Figure 6. GLI3 and AR co-regulated genes correlate with metastatic CRPC and predict recurrence.

a Gene set enrichment analysis shows significant enrichment of Hallmark Androgen Response genes in control (CTL KD) compared to GLI3 knockdown (GLI3 KD1) LNCaP AI cells. b Venn diagram comparison of genes found significantly upregulated by ≥ 2 fold in androgen replete (+DHT) compared to androgen-depleted (-DHT) LNCaP cells versus genes with significant ≥ 2 fold upregulation in control (CTL KD) compared to GLI3 knockdown (GLI3 KD1) androgen-depleted LNCaP cells. c Heatmap representation of unsupervised hierarchical clustering of 150 tumor samples derived from prostate cancer patients(50) based on log2 (expression) values of 46 transcripts (from 31 androgen and GLI3 co-upregulated genes).

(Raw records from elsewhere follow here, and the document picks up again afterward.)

(** Whatever the answer, the temporary connection carries one topic
    request. *)
Lemma run_command_asks o topic c con h hosts p peers r q rest :
  topic_command o topic → idle c → m_topic_map c !! topic = None → nc_peer (m_client c) ≠ p →
  w_hosts (n_world (c_net c)) = Some h :: hosts → w_peers (n_world (c_net c)) = Some p :: peers →
  w_service (n_world (c_net c)) = (r, EVENT_CONNECT q) :: rest → (0 < r)%Z →
  ∃ res c' con', run_command o (c, con) = (res, (c', con')) ∧
    sent_to p (sends (w_log (n_world (c_net c')))) =
      sent_to p (sends (w_log (n_world (c_net c)))) ++
        [packet (Origin_value Origin_client) (Topic_request topic)].
Proof.
  intros Ho Hidle Hmap Hne Hh Hp Hs Hr.
  pose proof (connect_outcome_ok (m_host c) (m_port c) _ h hosts p peers r q rest Hh Hp Hs Hr) as Hconn.
  assert (Hask : ∀ mk, sent_to p (resolution_sends topic c ++
      match resolution topic c with Ok key => [to_server c (mk key)] | _ => [] end) =
    [packet (Origin_value Origin_client) (Topic_request topic)]).
  { intros mk. unfold resolution_sends, lookup_sends. rewrite Hmap, Hconn, sent_to_app. cbn.
    rewrite decide_True by done. destruct (resolution topic c); try done. cbn.
    by rewrite decide_False. }
  unfold run_command. destruct Ho as [(-> & word & words & Hargs)|(-> & Hargs)].
  - change (String.eqb "pub" "pub") with true. cbv iota. unfold run_pub. rewrite Hargs.
    set (msg := join_message _ 1).
    destruct (request_run topic (λ k, Publish k (as_bytes msg)) c Hidle) as (c' & Hrun & _).
    pose proof (request_sends _ _ _ _ _ Hidle Hrun) as Hsends.
    pose proof (resolution_ends topic c) as Hends. specialize (Hask (λ k, Publish k (as_bytes msg))).
    pose proof (zoom_client_run (BusClient_publish_string topic msg) c con _ _ Hrun) as Hz.
    exists (outcome_map (λ _, 0%Z) (resolution topic c)), c', con.
    rewrite Hsends, sent_to_app, Hask. split; [|done]. unfold bind. rewrite Hz.
    by destruct (resolution topic c).
  - change (String.eqb "sub" "pub") with false. change (String.eqb "sub" "sub") with true.
    cbv iota. unfold run_sub. rewrite Hargs.
    destruct (request_run topic Subscribe c Hidle) as (c' & Hrun & Hl & Hg & _).
    pose proof (request_sends _ _ _ _ _ Hidle Hrun) as Hsends.
    pose proof (resolution_ends topic c) as Hends. specialize (Hask Subscribe).
    pose proof (zoom_client_run (BusClient_subscribe topic) c con _ _ Hrun) as Hz.
    destruct (sub_run c' con (learnt_idle _ _ _ Hl Hg Hidle)) as (net & Hloop & Hs2).
    unfold bind. rewrite Hz. destruct (resolution topic c) as [key|e| |]; try done; cbn [outcome_map].
    + rewrite Hloop.
      destruct (fst (sub_output _ _ _)) as [[]|e| |]; (do 3 eexists; split; [reflexivity|]);
        cbn [c_net with_net]; by rewrite Hs2, Hsends, sent_to_app, Hask.
    + do 3 eexists. split; [reflexivity|]. by rewrite Hsends, sent_to_app, Hask.
Qed.

Lemma program_asks p o topic :
  online p o → topic_command o topic →
  sent_to (temp_peer p) (program_sends p) =
    [packet (Origin_value Origin_client) (Topic_request topic)].
Proof.
  intros [Ho Hfree Hi Hlog Hne (h1 & h2 & hosts & Hh) (peers & Hp) Hser] Hcmd.
  destruct Hser as (r1 & q1 & r2 & q2 & r3 & q3 & Hr1 & Hr2 & Hr3 & Hs).
  assert (Hhelp : command o ≠ "help") by (by destruct Hcmd as [[-> _]|[-> _]]).
  destruct (run_connects _ _ _ o h1 _ _ _ r1 q1 _ Hfree Ho Hhelp Hi Hh Hp Hs Hr1)
    as (c & Hrun & Hidle & Hmap & _ & Hpeer & Hh' & Hp' & Hs' & Hsent & _).
  destruct (run_command_asks o topic c (prog_console p) h2 hosts (temp_peer p) peers r2 q2
    ((r3, EVENT_RECEIVE q3 (answer p)) :: later p)) as (res & c' & con' & Hbody & Hasks);
    [done|done|by rewrite Hmap|by rewrite Hpeer|done..|].
  rewrite Hsent, Hlog in Hasks.
  pose proof (run_command_ends o c (prog_console p) Hidle) as [_ Hends].
  rewrite Hbody in Hends. cbn [fst] in Hends.
  destruct (with_client_run (run_command o) c (prog_console p) res c' con' Hbody) as (net' & Hw & Hs2);
    [by destruct res|].
  unfold program_sends, program_run, main. rewrite Hrun, Hw. rewrite <-Hs2 in Hasks. by destruct res.
Qed.

Lemma pub_online p o topic word words key name :
  online p o → command o = "pub" → args o = topic :: word :: words →
  decode (packet_data (answer p)) = Some (Topic_response key name) →
  ∃ net', program_run p = (Ok 0%Z, (net', prog_console p)) ∧
    program_sends p =
      [(temp_peer p, packet (Origin_value Origin_client) (Topic_request topic));
       (main_peer p, packet (Origin_value Origin_client)
          (Publish key (as_bytes (String.concat " " (skip_empty (word :: words))))))].
Proof.
  intros [Ho Hfree Hi Hlog _ (h1 & h2 & hosts & Hh) (peers & Hp) Hser] Hcmd Hargs Hd.
  destruct Hser as (r1 & q1 & r2 & q2 & r3 & q3 & Hr1 & Hr2 & Hr3 & Hs).
  destruct (pub_main _ _ _ o topic word words h1 h2 hosts _ _ peers r1 q1 r2 q2 r3 q3
    _ _ key name Hfree Ho Hcmd Hargs Hi Hh Hp Hs Hr1 Hr2 Hr3 Hd) as (net' & Hm & Hsends).
  exists net'. split; [done|]. unfold program_sends, program_run. rewrite Hm. cbn [fst snd].
  by rewrite Hsends, Hlog.
Qed.

Lemma sub_online p o topic key name :
  online p o → command o = "sub" → args o = [topic] →
  decode (packet_data (answer p)) = Some (Topic_response key name) →
  let out := sub_output (w_run (n_world (prog_net p))) {[key := name]} (snd (dtor_used (later p))) in
  ∃ net', program_run p =
      (Ok (fst (sub_ends out (prog_console p))), (net', snd (sub_ends out (prog_console p)))) ∧
    program_sends p =
      [(temp_peer p, packet (Origin_value Origin_client) (Topic_request topic));
       (main_peer p, packet (Origin_value Origin_client) (Subscribe key))].
Proof.
  intros [Ho Hfree Hi Hlog _ (h1 & h2 & hosts & Hh) (peers & Hp) Hser] Hcmd Hargs Hd out.
  destruct Hser as (r1 & q1 & r2 & q2 & r3 & q3 & Hr1 & Hr2 & Hr3 & Hs).
  destruct (sub_main _ _ _ o topic h1 h2 hosts _ _ peers r1 q1 r2 q2 r3 q3
    _ _ key name Hfree Ho Hcmd Hargs Hi Hh Hp Hs Hr1 Hr2 Hr3 Hd) as (net' & Hm & Hsends).
  exists net'. split; [done|]. unfold program_sends, program_run. rewrite Hm. cbn [fst snd].
  by rewrite Hsends, Hlog.
Qed.
End programs.

(** A run of the server program that receives the events [evs] before SIGINT:
    the port in the environment is in range, ENet starts and gives a host, and
    the events are those of connections. *)
Record serves {Q} (p : Process Q) (evs : list ENetEvent) : Prop := {
  serves_events : fst (Daemon.polls (w_run (p_world p)) (w_service (p_world p))) = evs;
  serves_port : ∃ port parsed,
    stoi (default "6767" (w_env (p_world p) "SPRAYBUS_PORT")) = Ok (port, parsed) ∧
    (0 ≤ port ≤ 65535)%Z;
  serves_init : w_initialize (p_world p) = 0%Z;
  serves_host : ∃ h hosts, w_hosts (p_world p) = Some h :: hosts;
  serves_log : sends (w_log (p_world p)) = [];
  serves_legal : events_ok ∅ evs = true;
  serves_bound : (Z.of_nat (length evs) < 2 ^ 64 - 1)%Z;
}.

(** What the service sends in a run, on the wire, and its registry at the
    end. *)
Definition service_sends (splat : Platform) (evs : list ENetEvent) : list (ENetPeer * list byte) :=
  @on_wire splat <$> snd (@ps_events splat evs PubSub_empty).
Definition registered (splat : Platform) (evs : list ENetEvent) (topic : string) : option Z :=
  spec_get topic (ps_topics (fst (@ps_events splat evs PubSub_empty))).

(** The service answers the one request of a peer with the key that its
    registry holds at the end. *)
Lemma service_answers aplat splat cplat evs q topic data :
  events_ok ∅ evs = true → (Z.of_nat (length evs) < 2 ^ 64 - 1)%Z →
  carried_from q evs = [@packet aplat (Origin_value Origin_client) (Topic_request topic)] →
  (q, data) ∈ service_sends splat evs →
  ∃ key, is_u64 key ∧ registered splat evs topic = Some key ∧
    @decode cplat data = Some (Topic_response key topic).
Proof.
  intros Hev Hb Hc Hin. apply list_elem_of_fmap in Hin as ([q' m] & [= <- ->] & Hout).
  destruct (answered_peer aplat splat evs q topic m Hev Hc Hout) as (key & ->).
  assert (Hwf : msg_wf (Topic_response key topic))
    by (apply (ps_events_out_wf evs PubSub_empty _ ltac:(cbn; lia) Hout)).
  exists key. split_and!; [exact Hwf| |by apply decode_cross_machine]. by eapply response_in_registry.
Qed.

Lemma sent_on_main {A} main temp (x y : A) :
  main ≠ temp → sent_to main [(temp, x); (main, y)] = [y].
Proof.
  intros Hne. unfold sent_to. cbn. rewrite decide_False by (by intros ->). by rewrite decide_True.
Qed.

Lemma carried_from_one p pre pk post data :
  carried_from p (pre ++ EVENT_RECEIVE p pk :: post) = [data] →
  packet_data pk = data ∧ carried_from p pre = [] ∧ carried_from p post = [].
Proof.
  rewrite carried_from_app. change (EVENT_RECEIVE p pk :: post) with ([EVENT_RECEIVE p pk] ++ post).
  rewrite carried_from_app. unfold carried_from at 2. cbn [omap list_omap].
  rewrite decide_True by done. destruct (carried_from p pre) as [|x [|y l]]; cbn; [|done..].
  by intros [= -> ->].
Qed.
(** The turns of the others. *)
Lemma interrupt_driven x : driven x (interrupt x).
Proof.
  unfold interrupt. destruct (_ || _); [apply driven_none|].
  assert (Hi : gives_up x (set_interrupted x)) by by apply gives_up_same.
  cbn [x_main set_interrupted].
  destruct (x_main x); try apply driven_none; try by apply cancel_awaited_driven.
  - apply driven_ret; [by apply gives_up_same|done].
  - destruct (x_receiver (set_interrupted x)) eqn:E.
    4: { apply driven_ret; [by apply gives_up_same|done]. }
    all: intros x' e' H; destruct (cancel_receiver_driven _ _ _ H) as ([H1 H2 H3] & Hs & Hrun);
      split; [by split|done].
  - cbn [x_client set_interrupted]. destruct (a_closing (x_client x)); try apply driven_none;
      [by apply cancel_awaited_driven|by apply driven_on_client].
Qed.

Lemma shutdown_driven x : driven x (shutdown x).
Proof. unfold shutdown. destruct (main_ended _); [apply cancel_receiver_driven|apply driven_none]. Qed.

One of the 32 genes in Panel b, LGALS8-AS1, was not found in the gene expression data provided by Taylor et al.(50) and hence excluded. The heatmap was plotted using R based ‘gplots’ package with default parameters. Red, green, and pink bars indicate metastatic tumor, primary tumor, and primary tumor samples from patients with observed clinical metastasis, respectively. d Kaplan-Meier plots depicting BCR-free survival of 140 prostate cancer patients(50) stratified by expression clusters from panel (c). e Kaplan-Meier plots depicting BCR-free survival of 140 prostate cancer patients stratified by average expression of 9 transcripts (from 6 genes), which were found significantly (p-value < 0.05) upregulated in 19 metastatic tumors compared to 131 primary tumors. The expression values of the 9 transcripts for each patient were averaged. The patients with expression above and below the overall average expression of all 150 samples were classified as high and low expression groups, respectively.